From: "Eric Wong (Contractor, The Linux Foundation)" <e@80x24.org>
To: meta@public-inbox.org
Subject: [PATCH 34/34] v2writable: detect and use previous partition count
Date: Tue, 6 Mar 2018 08:42:42 +0000 [thread overview]
Message-ID: <20180306084242.19988-35-e@80x24.org> (raw)

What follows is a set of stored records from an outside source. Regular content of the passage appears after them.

#[global] Instance num_countable : Countable num.
Proof.
  refine (inj_countable'
            (fun n => match n with Int z => inl z | Str s => inr s end)
            (fun x => match x with inl z => Int z | inr s => Str s end) _).
  by intros [].
Defined.

(** The module-level dictionary [figures] (number to canvas), the
    windows created so far (a canvas is identified by the position of
    its window, which is titled with the number), the geometry the
    windows were given, and the active canvas of the plotting
    library. A canvas stands for its figure. *)
Record registry : Type := mk {
  figures : gmap num nat;
  windows : list num;
  geometry : gmap nat (Z * Z * Z * Z);
  active : option nat
}.

(** [PlotWindow(num).canvas]: the constructor makes its canvas the
    active one. *)
Definition PlotWindow (n : num) : M registry nat :=
  r ← get;
  let canvas := length (windows r) in
  modify (fun r => mk (figures r) (windows r ++ [n]) (geometry r) (Some canvas));;
  mret canvas.

(** [figure(num=None, figsize=None)]; a [figsize] is a pair of
    integers here, which [setGeometry] takes. *)
Definition figure (n : option num) (figsize : option (Z * Z)) : M registry nat :=
  r ← get;
  let n := match n with
           | None => Int (Z.of_nat (size (figures r)))
           | Some n => n
           end in
  (if decide (is_Some (figures r !! n)) then mret tt
   else
     canvas ← PlotWindow n;
     modify (fun r => mk (<[n := canvas]> (figures r)) (windows r) (geometry r)
                        (active r)));;
  r ← get;
  canvas ← lift (match figures r !! n with
                 | Some c => Ok c
                 | None => Raise KeyError
                 end);
  match figsize with
  | Some (w, h) =>
      modify (fun r =>
        mk (figures r) (windows r)
          (<[canvas := (100, 100, w * 80, h * 80)%Z]> (geometry r)) (active r))
  | None => mret tt
  end;;
  modify (fun r => mk (figures r) (windows r) (geometry r) (Some canvas));;
  mret canvas.

(** The sizes [setGeometry] takes: it reads its arguments as C
    integers and raises [OverflowError] for others. *)
Definition c_int (z : Z) : Prop := (- 2 ^ 31 <= z < 2 ^ 31)%Z.

Definition accepted (figsize : option (Z * Z)) : Prop :=
  match figsize with
  | Some (w, h) => c_int (w * 80) /\ c_int (h * 80)
  | None => True
  end.

(** The numbers in use are [0], ..., [len(figures) - 1]. *)
Definition dense (r : registry) : Prop :=
  forall k, is_Some (figures r !! k)
            <-> exists i, i < size (figures r) /\ k = Int (Z.of_nat i).

Definition empty : registry := mk ∅ [] ∅ None.

End Figures.

(** ** The colour chooser: the colour picker and the window *)

Module ChooserEvents.

Import ColorGraph Chooser.

Section WithMpl.
Context `{Interface}.

(** [ColorChooserWidget.resetSwapcounter(_)], the slot of
    [color_changed_by_color_picker] of every colour button. *)
Definition resetSwapcounter : M chooser unit :=
  modify (with_swap_counter 0);;
  updateColors.

(** [PlotWindow.showEvent(a0)] *)
Definition showEvent : M chooser unit := updateColors.

(** For the properties of [updateColors]: the text and the colour that
    the button made by [addColorButton(color, color)] shows, [None]
    when no button can be made for the key. *)
Definition button_value (c : key) : option string :=
  match c with
  | KStr s => match to_hex (of_str s) with
              | Ok h => Some h
              | Raise ValueError => Some s
              | Raise _ => None
              end
  | KCmap _ => None
  end.

(** The button [addColorButton(color, color)] makes for a key, linked
    to that key. *)
Definition button_for (c : key) (b : button) : Prop :=
  exists v, button_value c = Some v
            /\ b = mk_button v v (style_of v v) (Some c).

End WithMpl.

End ChooserEvents.

(** ** More examples *)

Module MoreExamples.

Import ColorGraph Chooser Toy.

(** The chooser of the two lines, after the user has put three lines
    of notes before a colour in the text. *)
Definition notes : list string := ["my"; "new"; "palette"].

Definition commented : chooser :=
  with_colors_text
    (join TextWidget.newline (notes ++ ["#0000ff"])) Example.shown.

(** A toolkit that takes a float for [valueChanged] and refuses
    [None]. *)
Definition floats_only (v : option string) : res unit :=
  match v with
  | Some _ => Ok tt
  | None => Raise TypeError
  end.

(** The figure of the two lines with its colours listed. *)
Definition listed_lines : fstate :=
  (figureListColors Example.two_lines Example.two_lines_state).1.

(** A figure (0) with an axes (10), its labels (1 and 3) and a title
    (5); the axes and then the title were selected, and the widget is
    linked to the title. *)
Definition title_scene : Linkable.scene :=
  Linkable.mk_scene
    (fun n => match n with
              | 0 => Linkable.Figure
              | 10 => Linkable.Axes
              | 1 | 3 | 5 => Linkable.Text
              | _ => Linkable.Other
              end)
    (fun n => match n with 10 => Some 1 | _ => None end)
    (fun n => match n with 10 => Some 3 | _ => None end)
    (fun _ => 0)
    (fun _ => [10; 5]).

Definition title_state : @Linkable.state TextWidget.t string :=
  Linkable.mk_state
    (list_to_map
       [((1, "alpha"), "1.0"); ((3, "alpha"), "1.0"); ((5, "alpha"), "1.0");
        ((10, "alpha"), "1.0")])
    ∅ (Some 5) (TextWidget.mk false None false "0.5" 0) true true [] [] [].

End MoreExamples.

(** * Properties *)

(** ** Strings *)

Lemma replace_nil old new : replace old new "" = "".
Proof. by simp replace. Qed.

Lemma replace_match old new c s :
  String.prefix old (String c s) = true ->
  replace old new (String c s)
  = new +:+ replace old new (string_drop (String.length old - 1) s).
Proof. intros Hp. simp replace. by rewrite Hp. Qed.

Lemma replace_skip old new c s :
  String.prefix old (String c s) = false ->
  replace old new (String c s) = String c (replace old new s).
Proof. intros Hp. simp replace. by rewrite Hp. Qed.

Lemma prefix_nil s : String.prefix "" s = true.
Proof. by destruct s. Qed.

Lemma prefix_head_same c old s :
  String.prefix (String c old) (String c s) = String.prefix old s.
Proof. simpl. by destruct (Ascii.ascii_dec c c). Qed.

Lemma prefix_head_differs c old d s :
  c <> d -> String.prefix (String c old) (String d s) = false.
Proof. intros Hne. simpl. by destruct (Ascii.ascii_dec c d). Qed.

(** ** [TextWidget] *)

Lemma escape_cons_newline s :
  replace TextWidget.newline TextWidget.backslash_n (String LF s)
  = String TextWidget.backslash
      (String TextWidget.letter_n
         (replace TextWidget.newline TextWidget.backslash_n s)).
Proof.
  rewrite replace_match; [done|].
  unfold TextWidget.newline. by rewrite prefix_head_same, prefix_nil.
Qed.

Lemma escape_cons_other c s :
  c <> LF ->
  replace TextWidget.newline TextWidget.backslash_n (String c s)
  = String c (replace TextWidget.newline TextWidget.backslash_n s).
Proof.
  intros Hne. apply replace_skip. unfold TextWidget.newline.
  by apply prefix_head_differs.
Qed.




(** The code escapes and unescapes as the claim words it. *)
Lemma replace_is_escape s :
  replace TextWidget.newline TextWidget.backslash_n s = TextWidget.escape s.
Proof.
  induction s as [|c s IH]; [by rewrite replace_nil|].
  cbn [TextWidget.escape].
  destruct (Nat.eqb_spec (Ascii.nat_of_ascii c) 10) as [Hc|Hc].
  - assert (c = LF) as ->.
    { rewrite <- (Ascii.ascii_nat_embedding c), Hc. reflexivity. }
    by rewrite escape_cons_newline, IH.
  - rewrite escape_cons_other, IH; [done|]. by intros ->.
Qed.



Definition two_line_text : string := "top" +:+ TextWidget.newline +:+ "bottom".



(** The restriction to strings without a backslash is needed: a
    backslash and the letter n typed by the user come back as a line
    feed. *)
Example text_of_typed_escape :
  TextWidget.text
    (TextWidget.setText (TextWidget.mk false None false "" 0)
       TextWidget.backslash_n false)
  = TextWidget.newline.
Proof. reflexivity. Qed.

(** ** [FreeNumberInput] *)

Section FreeNumberInputFacts.
Variable F : Type.
Variable float : string -> res F.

In-Reply-To: <20180306084242.19988-1-e@80x24.org>
We need to detect the number of partitions the repository was
created with to ensure Xapian DBs can work across different
machines (or even CPU affinity changes) without leaving messages
unaffected by search.
---
lib/PublicInbox/V2Writable.pm | 22 ++++++++++++++++++++--
t/v2writable.t | 11 ++++++++++-
2 files changed, 30 insertions(+), 3 deletions(-)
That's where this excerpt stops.